Electromagnets

1. Electromagnets What is an electromagnet? How does it work? Where are they used?

2. Electromagnets • An electromagnet is simply made of a wire and battery. • An electromagnet is produced any time current is flowing through a wire. • The current in the wire creates a magnetic field.

3. Fields Around a Wire • The field around a wire is circular and gets weaker as you get further from the wire.

4. What happens with a compass? • If you bring a compass near a current carrying wire, it will deflect (turn). The direction it turns depends on the direction of the current.

5. Fields Continued…. • Because the magnetic field around a wire is circular and perpendicular to the wire, an easy way to amplify the wire's magnetic field is to coil the wire, as shown in the picture. • The more loops you make the stronger the magnetic field becomes.

6. A magnetic nail • For example, if you wrap your wire around a nail 10 times, connect the wire to the battery and bring one end of the nail near the compass, you will find that it has a large effect on the compass. In fact, the nail behaves just like a bar magnet. • The more times you loop the wire, the stronger the magnet becomes. This is why you were able to pick up paper clips with this experiment in the lab.

7. Uses for Electromagnets: Maglev Trains • Maglev is short for magnetic levitation, which means that these trains will float over a guideway using the basic principles of magnets to replace the old steel wheel and track trains. • The first maglev train made its debut in Shanghai, China in 2003.

8. More on Maglev Trains • The big difference between a maglev train and a conventional train is that maglev trains do not have an engine -- at least not the kind of engine used to pull typical train cars along steel tracks. The engine for maglev trains is rather inconspicuous. Instead of using fossil fuels, the magnetic field created by the electrified coils in the guideway walls and the track combine to propel the train.

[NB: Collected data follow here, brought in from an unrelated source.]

(** The item loop of [ParseReadVarResponse]: [n] items are left. *)
Fixpoint parseItems (data : bytes) (n : nat) (offset : Z) : res (list ReadVarItem) :=
  match n with
  | O => mret []
  | S n' =>
      '(item, next) ← decodeReadResponseItem data offset (bool_decide (n' = O));
      items ← parseItems data n' next;
      mret (item :: items)
  end.

Definition ParseReadVarResponse (param data : bytes) : res (list ReadVarItem) :=
  if len param <? 2 then Err (S7Error x00 x00 "read response param too short") else
  fn ← idx param 0;
  if fn ≠b FuncReadVar then Err (S7Error x00 x00 "not a read var response") else
  count ← idx param 1;
  parseItems data (Z.to_nat (b2z count)) 0.

(** ** Write Var answers *)

Definition ParseWriteVarResponseCodes (param data : bytes) : res bytes :=
  if len param <? 2 then Err (S7Error x00 x00 "write response param too short") else
  fn ← idx param 0;
  if fn ≠b FuncWriteVar then Err (S7Error x00 x00 "not a write var response") else
  count ← idx param 1;
  let n := b2z count in
  if (n =? 0) || (len data <? n) then
    Err (S7Error x00 x00
           ("write response: " +:+ dec (len data) +:+ " item codes for " +:+ dec n +:+ " items"))
  else slice data 0 n.

(** The code loop of [ParseWriteVarResponse]: [i] is the index of the head
    of [codes], [total] their number. *)
Fixpoint firstCodeError (i total : Z) (codes : bytes) : res unit :=
  match codes with
  | [] => nil_error
  | c :: codes =>
      match ReturnCodeError c with
      | Err err =>
          if total =? 1 then Err err
          else Err (errorf1 ("write item " +:+ dec i +:+ " of " +:+ dec total +:+ ": ") err "")
      | _ => firstCodeError (i + 1) total codes
      end
  end.

Definition ParseWriteVarResponse (param data : bytes) : res unit :=
  codes ← ParseWriteVarResponseCodes param data;
  firstCodeError 0 (len codes) codes.

(** ** Typed decoders of an item *)

Definition decodeSuccessItem (item : ReadVarItem) (need : Z) : res bytes :=
  if ReturnCode item ≠b RetCodeSuccess then Err (S7Error x00 x00 "item not success, cannot decode")
  else if len (Data item) <? need then
    Err (S7Error x00 x00
           ("item payload too short: need " +:+ dec need +:+ ", got " +:+ dec (len (Data item))))
  else mret (Data item).

Definition DecodeAsByte (item : ReadVarItem) : res byte :=
  data ← decodeSuccessItem item 1; idx data 0.

Definition DecodeAsBit (item : ReadVarItem) : res bool :=
  if ReturnCode item ≠b RetCodeSuccess then Err (S7Error x00 x00 "item not success, cannot decode")
  else if RawTransportSize item ≠b DataTransportSizeBit then
    Err (S7Error x00 x00
           ("expected BIT response transport size, got 0x" +:+ hexByte (RawTransportSize item)))
  else
  let byteLen := (RawLength item + 7) / 8 in
  if negb (byteLen =? 1) || (len (Data item) <? 1) then
    Err (S7Error x00 x00
           ("bit response payload length invalid: normalized=" +:+ dec byteLen +:+
            " data=" +:+ dec (len (Data item))))
  else
  b ← idx (Data item) 0;
  mret (negb (Z.land (b2z b) 1 =? 0)).

Definition DecodeAsWord (item : ReadVarItem) : res Z :=
  data ← decodeSuccessItem item 2; Uint16 data.

Definition DecodeAsDWord (item : ReadVarItem) : res Z :=
  data ← decodeSuccessItem item 4; Uint32 data.

Definition DecodeAsInt (item : ReadVarItem) : res Z :=
  data ← decodeSuccessItem item 2;
  b0 ← idx data 0; b1 ← idx data 1;
  mret (sint 16 (Z.lor (sint 16 (Z.shiftl (b2z b0) 8)) (b2z b1))).

Definition DecodeAsDInt (item : ReadVarItem) : res Z :=
  data ← decodeSuccessItem item 4;
  b0 ← idx data 0; b1 ← idx data 1; b2 ← idx data 2; b3 ← idx data 3;
  mret (sint 32 (Z.lor (Z.lor (Z.lor (sint 32 (Z.shiftl (b2z b0) 24))
                                (sint 32 (Z.shiftl (b2z b1) 16)))
                         (sint 32 (Z.shiftl (b2z b2) 8))) (b2z b3))).

(** A float32 is its bit pattern: [math.Float32frombits] is the identity. *)
Definition DecodeAsReal (item : ReadVarItem) : res Z :=
  data ← decodeSuccessItem item 4; Uint32 data.

(** ** Lemmas: addresses *)

Lemma MaxS7AnyByteOffset_value : MaxS7AnyByteOffset = 2097151.
Proof. done. Qed.

Definition s7any_in_range (addr : S7AnyAddress) : Prop :=
  0 <= DBNumber addr <= MaxS7AnyDBNumber /\ 0 <= Start addr <= MaxS7AnyByteOffset /\
  0 <= Size addr <= MaxS7AnyCount.

Definition s7anybit_in_range (addr : S7AnyBitAddress) : Prop :=
  0 <= BitDBNumber addr <= MaxS7AnyDBNumber /\ 0 <= ByteOffset addr <= MaxS7AnyByteOffset /\
  0 <= BitOffset addr <= 7.

#[export] Instance s7any_in_range_dec addr : Decision (s7any_in_range addr).
Proof. unfold s7any_in_range. apply _. Defined.
#[export] Instance s7anybit_in_range_dec addr : Decision (s7anybit_in_range addr).
Proof. unfold s7anybit_in_range. apply _. Defined.

(** In range, the 24-bit start address is the byte offset times eight. *)
Lemma EncodeS7Any_ok addr :
  s7any_in_range addr ->
  EncodeS7Any addr =
    Ok (putS7Any TransportSizeByte (Size addr) (DBNumber addr) (Area addr) (Start addr * 8)).
Proof.
  unfold s7any_in_range, EncodeS7Any. rewrite MaxS7AnyByteOffset_value.
  unfold MaxS7AnyDBNumber, MaxS7AnyCount. intros. repeat if_arith. unfold mret, res_ret.
  rewrite !u16_small by (unfold is_u16; lia). rewrite (u32_small (Start addr)) by (unfold is_u32; lia).
  rewrite Z.shiftl_mul_pow2 by lia. rewrite u32_small by (unfold is_u32; lia). done.
Qed.

Lemma EncodeS7Any_err addr :
  ~ s7any_in_range addr ->
  exists e, EncodeS7Any addr = Err e /\ errors_Is e ErrOutOfRange = true.
Proof.
  unfold s7any_in_range, EncodeS7Any. intros H.
  repeat (case_if; [by eexists|]). b2p. exfalso. apply H. lia.
Qed.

9. Maglev Trains • The magnetized coil running along the track, called a guideway, repels the large magnets on the train's undercarriage, allowing the train to levitate between 0.39 and 3.93 inches (1 to 10 cm) above the guideway. Once the train is levitated, power is supplied to the coils within the guideway walls to create a unique system of magnetic fields that pull and push the train along the guideway. The electric current supplied to the coils in the guideway walls is constantly alternating to change the polarity of the magnetized coils.

10. Maglev Trains in the U.S. • Plans have been in the works to build a Maglev Train from LA to Pittsburgh, but the cost is very high, so they have not started construction. • A prototype train is being built in Georgia by the American Maglev Company.

11. What else can Electromagnets do? • Make a speaker or microphone work. • They are used in read/write drives on your computer. • They are used in anything with an electric motor or solenoids. • Refrigerators, washer/dryers, vacuum cleaners, electric drills (and other tools), hairdryer, your car (windows, locks, seats), most toys that move, your garage door opener and much more!

12. Right Hand Rule • When you are designing a product that uses an electromagnet, it is important to understand the direction of the magnetic force, current and magnetic field. • 1st Right-hand rule: straight wire: • Thumb is current, fingers are the direction of the magnetic field.

13. 1st Right Hand Rule • Grasp the wire with your right hand. • Your thumb is the current, your fingers are the magnetic field (B). • The field will either point clockwise or counter-clockwise

14. 2nd Right Hand Rule • Your thumb is the magnetic force. • Your out-stretched pointer finger is the current. • Your middle finger is the magnetic field (B). I

15. An Example of the 2nd Right-Hand Rule • The current is going “up” the wire. Point your index finger up. • The magnetic field (in this case) goes into the page. • Which direction does the force go? • The force will be to the left!